As part of the £15.5 million ($24.9 million USD) project, the ETI will become an equity investor in the blade developer, helping with technology development and allowing the company to grow its workforce by up to a third in the short- to medium-term.

Blade Dynamics will construct blades for the ETI of 80m to 100m  (262 ft to 328 ft) in length, incorporating carbon fiber rather than fiberglass. This compares with blades now deployed offshore of between 60m to 75m in length.

The ETI-commissioned and funded project will be delivered using Blade Dynamics’ innovative design and manufacturing processes that construct blades through the assembly of smaller, more accurate and easily manufactured component pieces, rather than from large, full-length moldings.

The project will see prototype blades manufactured and in a position to be put into production by late 2014. Structural testing for the first blade is expected to be carried out at a U.K. test facility. The design of the blades will see them weigh up to 40 percent less than conventional fiberglass blades, enabling significant weight and cost savings to be achieved throughout the rest of the turbine system. The design will also help to reduce the cost of the energy produced.

The intended end use for the blade technology is on the next generation of large offshore wind turbines under development with a capacity of 8 MW to10 MW.
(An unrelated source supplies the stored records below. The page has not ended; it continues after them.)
(** * ai-documenter: agent runtime, adaptive cache and file-access layer

    A shallow embedding of the TypeScript sources of the documenter
    (classes/cache, helpers/file-operations, helpers/validation, the tool
    records and classes/agent) together with the properties its
    specification states about them.

    Conventions of the embedding.
    - JavaScript numbers that hold sizes, counts and timestamps are [Z];
      numbers that hold fractions (scores, memory pressure) are exact
      rationals [Q], so rounding of IEEE doubles is not modelled.
    - JavaScript strings are [string].  The embedding is exact on ASCII
      text, where a character is one code unit and one byte of UTF-8:
      [toLowerCase] folds the letters A-Z, and [Buffer.byteLength] is the
      length.
    - [async] functions are state passing over a [world]; a thrown
      exception is the [Throw] result of the error monad.
    - The Node [fs] API, [JSON.parse] and [JSON.stringify] are interfaces
      the code is written against; [MemFs] is a small in-memory
      implementation used to run the code on concrete inputs. *)

From Stdlib Require Import ZArith QArith Qround Qabs String Ascii List Bool Lia DecimalString.
From stdpp Require Import base gmap strings list.
Import ListNotations.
The first stage of the project will focus on blade design in collaboration with a major turbine manufacturer (OEM). The project will also test detailed design and manufacturing technologies, extending Blade Dynamics’ current experience from manufacturing 49m/161-ft blades. The second stage will establish and demonstrate the proposed manufacturing processes on blades designed for a current 6 MW turbine. A design will also be developed for blades for 8-MW to 10-MW turbines. Final project stages are intended to test and verify the prototype blade performance against predicted performance.

Minister for Universities and Science David Willetts says: "This investment will enable Blade Dynamics to develop and demonstrate a potentially world-leading technology. The project could vastly improve the manufacturing process of very large turbine blades, as well as helping to reduce the cost of the energy generated. It shows Britain is leading the way in developing innovative solutions to help with the transition to a low carbon economy."

Paul Trinick, Offshore Wind project manager at the ETI says: "Offshore wind has the potential to be a much larger contributor to the U.K. energy system if today’s costs can be significantly reduced. Investing in this project to develop larger, more efficient blades is a key step for the whole industry in paving the way for more efficient turbines, which will in turn help bring the costs of generating electricity down. Along with improved system reliability, the impact of larger blades is a crucial factor in helping to bring down the costs of generating electricity offshore. Our investment strategy here is to provide financial support to allow the company to develop its technology further, to accelerate and expand the testing of this UK technology, and to identify the large-scale development opportunity of this design approach."

David Cripps, senior technical manager at Blade Dynamics, added: "We have worked hard on the design of this blade technology for a number of years now. Financial backing from the ETI for this project allows deployment on ultralarge turbines far sooner than would otherwise have been possible and as a result of this project we will be hiring new engineers and technologists to make this possible. Our driver is to make the generation of electricity through offshore wind both more reliable and more economical. We believe longer, low weight blades to be a key part of the solution, but for such blades to be most effective we need to design their construction differently."